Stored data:
(** [urlsafe_b64decode] undoes [urlsafe_b64encode]. *)
Lemma urlsafe_b64_roundtrip (bs : pybytes) :
  Forall is_byte bs ->
  Base64.urlsafe_b64decode (Base64.urlsafe_b64encode bs) = Ok bs.
Proof.
  intros Hbs. unfold Base64.urlsafe_b64decode, Base64.urlsafe_b64encode.
  pose proof (b2a_base64_chars bs Hbs) as Hchars.
  assert (forallb (fun c => (0 <=? c) && (c <? 128))
            (map Base64.urlsafe_encode_translation (Base64.b2a_base64 bs))
          = true) as ->.
  { apply forallb_forall. intros u Hu. apply in_map_iff in Hu as (c & <- & Hc).
    rewrite Forall_forall in Hchars.
    apply b64_char_translate, Hchars, list_elem_of_In, Hc. }
  assert (map Base64.urlsafe_decode_translation
            (map Base64.urlsafe_encode_translation (Base64.b2a_base64 bs))
          = Base64.b2a_base64 bs) as ->.
  { induction Hchars as [|c l Hc _ IH]; [reflexivity|].
    cbn [map]. rewrite IH. f_equal. apply (b64_char_translate c Hc). }
  unfold Base64.a2b_base64. apply (a2b_loop_b2a bs Hbs []).
Qed.

Lemma urlsafe_b64encode_truthy (bs : pybytes) :
  bs <> [] -> truthy (Base64.urlsafe_b64encode bs) = true.
Proof.
  unfold Base64.urlsafe_b64encode.
  destruct bs as [|a [|b [|c rest]]]; [congruence|reflexivity..].
Qed.

(** The message of [send_email] when there is no HTML body. *)
Lemma send_email_message_plain (to subject body : pystr)
    (cc bcc html_body importance : option pystr) (from_email : pystr) :
  truthy_opt html_body = false ->
  exists hs,
    send_email_message to subject body cc bcc html_body importance from_email
    = MIMEMultipart (py "alternative") [MIMEText body (py "plain") []] hs.
Proof.
  intros Hh. unfold send_email_message, set_header_if.
  destruct html_body as [h|]; simpl in Hh; try rewrite Hh;
    destruct cc as [c|], bcc as [b|], importance as [imp|];
    try destruct (truthy c); try destruct (truthy b);
    try destruct (truthy imp);
    repeat case_bool_decide; eexists; reflexivity.
Qed.

(** An empty body is not read back: its part has no data, and the
    placeholder is shown. *)
Lemma empty_body_counterexample :
  decompose false
    (gmail_payload
       (send_email_message (py "a@x.com") (py "S") [] None None None None
          (py "me@x.com")))
  = Ok (no_body_placeholder, []) /\
  decompose false
    (gmail_payload
       (send_email_message (py "a@x.com") (py "S") [] None None None None
          (py "me@x.com")))
  <> Ok ([], []).
Proof. vm_compute. split; congruence. Qed.

(** *** Line endings in the serialised text *)

Lemma write_lines_crlf (r : pystr) :
  write_lines (13 :: 10 :: r) = 10 :: write_lines r.
Proof. reflexivity. Qed.

Lemma write_lines_cr (d : Z) (r : pystr) :
  d <> 10 -> write_lines (13 :: d :: r) = 10 :: write_lines (d :: r).
Proof.
  intros Hd. cbn [write_lines]. change (13 =? 13) with true. cbv iota.
  destruct (Z.eqb_spec d 10); [contradiction|reflexivity].
Qed.

Lemma write_lines_other (c : Z) (r : pystr) :
  c <> 13 -> write_lines (c :: r) = c :: write_lines r.
Proof.
  intros Hc. cbn [write_lines].
  destruct (Z.eqb_spec c 13); [contradiction|reflexivity].
Qed.

(** Induction along the cases of [write_lines]. *)
Lemma write_lines_ind (P : pystr -> Prop) :
  P [] -> P [13] ->
  (forall r, P r -> P (13 :: 10 :: r)) ->
  (forall d r, d <> 10 -> P (d :: r) -> P (13 :: d :: r)) ->
  (forall c r, c <> 13 -> P r -> P (c :: r)) ->
  forall s, P s.
Proof.
  intros H0 H1 Hcrlf Hcr Hc s.
  remember (length s) as n eqn:Hn. revert s Hn.
  induction n as [n IH] using lt_wf_ind. intros s ->.
  destruct s as [|c r]; [exact H0|].
  destruct (Z.eq_dec c 13) as [->|Hne].
  - destruct r as [|d r]; [exact H1|].
    destruct (Z.eq_dec d 10) as [->|Hd].
    + apply Hcrlf. apply (IH (length r)); [simpl; lia|reflexivity].
    + apply Hcr; [exact Hd|].
      apply (IH (length (d :: r))); [simpl; lia|reflexivity].
  - apply Hc; [exact Hne|].
    apply (IH (length r)); [simpl; lia|reflexivity].
Qed.

(** The generator writes no CR. *)
Lemma write_lines_no_cr (s : pystr) : 13 ∉ write_lines s.
Proof.
  induction s as [| |r IH|d r Hd IH|c r Hc IH] using write_lines_ind.
  - apply not_elem_of_nil.
  - intros H. apply list_elem_of_singleton in H. discriminate.
  - rewrite write_lines_crlf. apply not_elem_of_cons. split; [discriminate|exact IH].
  - rewrite (write_lines_cr d r Hd).
    apply not_elem_of_cons. split; [discriminate|exact IH].
  - rewrite (write_lines_other c r Hc).
    apply not_elem_of_cons. split; [congruence|exact IH].
Qed.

Exercise description:
Reproduce only the lines above, starting at the line with "send_email_message to subject" and ending at the line with "destruct cc as", exactly as written.

Exercise result:
    send_email_message to subject body cc bcc html_body importance from_email
    = MIMEMultipart (py "alternative") [MIMEText body (py "plain") []] hs.
Proof.
  intros Hh. unfold send_email_message, set_header_if.
  destruct html_body as [h|]; simpl in Hh; try rewrite Hh;
    destruct cc as [c|], bcc as [b|], importance as [imp|];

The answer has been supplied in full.